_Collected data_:
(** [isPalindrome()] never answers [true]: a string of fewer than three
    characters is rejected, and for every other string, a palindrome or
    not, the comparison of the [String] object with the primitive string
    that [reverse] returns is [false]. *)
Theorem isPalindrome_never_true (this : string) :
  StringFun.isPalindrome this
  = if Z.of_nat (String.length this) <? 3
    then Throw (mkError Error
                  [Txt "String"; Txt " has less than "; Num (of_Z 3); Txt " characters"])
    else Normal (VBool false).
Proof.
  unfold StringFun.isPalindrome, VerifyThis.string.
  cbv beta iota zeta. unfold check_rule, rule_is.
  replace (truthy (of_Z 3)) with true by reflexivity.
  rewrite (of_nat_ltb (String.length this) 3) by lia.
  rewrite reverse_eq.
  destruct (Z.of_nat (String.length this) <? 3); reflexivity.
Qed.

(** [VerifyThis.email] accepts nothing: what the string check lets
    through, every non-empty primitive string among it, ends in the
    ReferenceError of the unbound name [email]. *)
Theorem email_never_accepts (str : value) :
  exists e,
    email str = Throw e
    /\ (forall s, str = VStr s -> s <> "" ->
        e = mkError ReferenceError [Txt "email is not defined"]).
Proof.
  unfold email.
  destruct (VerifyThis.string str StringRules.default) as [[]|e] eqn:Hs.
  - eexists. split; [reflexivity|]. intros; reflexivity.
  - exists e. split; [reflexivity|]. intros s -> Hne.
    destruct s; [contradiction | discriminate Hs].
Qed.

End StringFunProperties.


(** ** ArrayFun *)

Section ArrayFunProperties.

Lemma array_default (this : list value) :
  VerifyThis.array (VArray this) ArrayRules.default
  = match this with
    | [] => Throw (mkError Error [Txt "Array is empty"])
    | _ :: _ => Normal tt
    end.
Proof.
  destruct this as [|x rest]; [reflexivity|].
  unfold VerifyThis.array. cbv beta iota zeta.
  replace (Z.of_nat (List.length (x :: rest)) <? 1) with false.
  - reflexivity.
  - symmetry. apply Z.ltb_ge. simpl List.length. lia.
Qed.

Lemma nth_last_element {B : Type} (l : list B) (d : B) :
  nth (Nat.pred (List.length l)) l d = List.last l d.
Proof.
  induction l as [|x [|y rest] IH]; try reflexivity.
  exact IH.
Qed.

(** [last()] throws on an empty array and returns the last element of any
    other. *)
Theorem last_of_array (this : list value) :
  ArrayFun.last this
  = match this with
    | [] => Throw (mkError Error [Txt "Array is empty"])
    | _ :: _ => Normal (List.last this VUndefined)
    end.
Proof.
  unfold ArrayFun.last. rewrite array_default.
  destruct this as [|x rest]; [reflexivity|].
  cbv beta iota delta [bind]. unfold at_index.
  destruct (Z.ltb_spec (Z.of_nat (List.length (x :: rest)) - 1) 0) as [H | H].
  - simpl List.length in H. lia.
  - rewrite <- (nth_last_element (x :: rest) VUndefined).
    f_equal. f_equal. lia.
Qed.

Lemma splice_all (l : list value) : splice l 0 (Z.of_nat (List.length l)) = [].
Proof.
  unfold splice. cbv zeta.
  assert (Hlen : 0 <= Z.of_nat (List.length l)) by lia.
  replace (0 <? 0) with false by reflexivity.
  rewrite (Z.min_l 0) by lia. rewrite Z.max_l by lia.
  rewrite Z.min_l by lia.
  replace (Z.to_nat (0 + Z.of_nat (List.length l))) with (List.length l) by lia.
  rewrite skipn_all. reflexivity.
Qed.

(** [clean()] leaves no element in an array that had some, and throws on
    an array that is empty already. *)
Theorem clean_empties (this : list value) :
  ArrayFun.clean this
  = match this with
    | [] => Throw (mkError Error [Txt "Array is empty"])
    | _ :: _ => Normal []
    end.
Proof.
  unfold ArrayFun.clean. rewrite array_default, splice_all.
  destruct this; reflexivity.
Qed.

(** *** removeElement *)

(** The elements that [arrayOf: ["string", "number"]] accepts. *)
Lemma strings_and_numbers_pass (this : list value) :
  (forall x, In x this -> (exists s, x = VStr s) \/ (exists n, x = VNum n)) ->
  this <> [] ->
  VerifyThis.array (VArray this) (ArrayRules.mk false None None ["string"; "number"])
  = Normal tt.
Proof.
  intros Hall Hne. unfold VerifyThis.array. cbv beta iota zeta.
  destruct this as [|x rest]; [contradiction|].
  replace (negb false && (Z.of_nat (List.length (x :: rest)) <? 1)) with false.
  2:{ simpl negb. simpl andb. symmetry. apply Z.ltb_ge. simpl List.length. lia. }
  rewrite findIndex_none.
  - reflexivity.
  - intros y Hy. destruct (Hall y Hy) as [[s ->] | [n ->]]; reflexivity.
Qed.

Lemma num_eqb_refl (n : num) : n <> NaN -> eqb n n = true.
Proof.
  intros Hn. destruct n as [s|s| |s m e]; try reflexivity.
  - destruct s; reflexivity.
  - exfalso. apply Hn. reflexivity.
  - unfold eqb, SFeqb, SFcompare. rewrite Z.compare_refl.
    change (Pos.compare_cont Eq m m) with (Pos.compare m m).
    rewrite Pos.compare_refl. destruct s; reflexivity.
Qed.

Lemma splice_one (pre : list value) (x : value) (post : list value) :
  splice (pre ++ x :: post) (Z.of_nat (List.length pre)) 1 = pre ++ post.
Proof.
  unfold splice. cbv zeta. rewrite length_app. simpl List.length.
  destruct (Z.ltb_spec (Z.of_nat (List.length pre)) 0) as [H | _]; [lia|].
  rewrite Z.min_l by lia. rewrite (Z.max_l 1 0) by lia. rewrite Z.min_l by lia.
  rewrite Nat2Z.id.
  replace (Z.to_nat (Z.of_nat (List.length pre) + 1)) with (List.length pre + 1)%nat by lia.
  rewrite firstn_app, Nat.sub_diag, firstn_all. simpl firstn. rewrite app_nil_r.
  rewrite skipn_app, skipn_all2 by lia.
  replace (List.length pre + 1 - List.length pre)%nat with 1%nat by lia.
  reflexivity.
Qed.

_Task prompt_:
Copy out each line of the data above, exactly, if it lies between the line holding "cbv beta iota delta" and the line holding "- exfalso. apply Hn. reflexivity.", inclusive; copy no other line.

_Task response_:
  cbv beta iota delta [bind]. unfold at_index.
  destruct (Z.ltb_spec (Z.of_nat (List.length (x :: rest)) - 1) 0) as [H | H].
  - simpl List.length in H. lia.
  - rewrite <- (nth_last_element (x :: rest) VUndefined).
    f_equal. f_equal. lia.
Qed.

Lemma splice_all (l : list value) : splice l 0 (Z.of_nat (List.length l)) = [].
Proof.
  unfold splice. cbv zeta.
  assert (Hlen : 0 <= Z.of_nat (List.length l)) by lia.
  replace (0 <? 0) with false by reflexivity.
  rewrite (Z.min_l 0) by lia. rewrite Z.max_l by lia.
  rewrite Z.min_l by lia.
  replace (Z.to_nat (0 + Z.of_nat (List.length l))) with (List.length l) by lia.
  rewrite skipn_all. reflexivity.
Qed.

(** [clean()] leaves no element in an array that had some, and throws on
    an array that is empty already. *)
Theorem clean_empties (this : list value) :
  ArrayFun.clean this
  = match this with
    | [] => Throw (mkError Error [Txt "Array is empty"])
    | _ :: _ => Normal []
    end.
Proof.
  unfold ArrayFun.clean. rewrite array_default, splice_all.
  destruct this; reflexivity.
Qed.

(** *** removeElement *)

(** The elements that [arrayOf: ["string", "number"]] accepts. *)
Lemma strings_and_numbers_pass (this : list value) :
  (forall x, In x this -> (exists s, x = VStr s) \/ (exists n, x = VNum n)) ->
  this <> [] ->
  VerifyThis.array (VArray this) (ArrayRules.mk false None None ["string"; "number"])
  = Normal tt.
Proof.
  intros Hall Hne. unfold VerifyThis.array. cbv beta iota zeta.
  destruct this as [|x rest]; [contradiction|].
  replace (negb false && (Z.of_nat (List.length (x :: rest)) <? 1)) with false.
  2:{ simpl negb. simpl andb. symmetry. apply Z.ltb_ge. simpl List.length. lia. }
  rewrite findIndex_none.
  - reflexivity.
  - intros y Hy. destruct (Hall y Hy) as [[s ->] | [n ->]]; reflexivity.
Qed.

Lemma num_eqb_refl (n : num) : n <> NaN -> eqb n n = true.
Proof.
  intros Hn. destruct n as [s|s| |s m e]; try reflexivity.
  - destruct s; reflexivity.
  - exfalso. apply Hn. reflexivity.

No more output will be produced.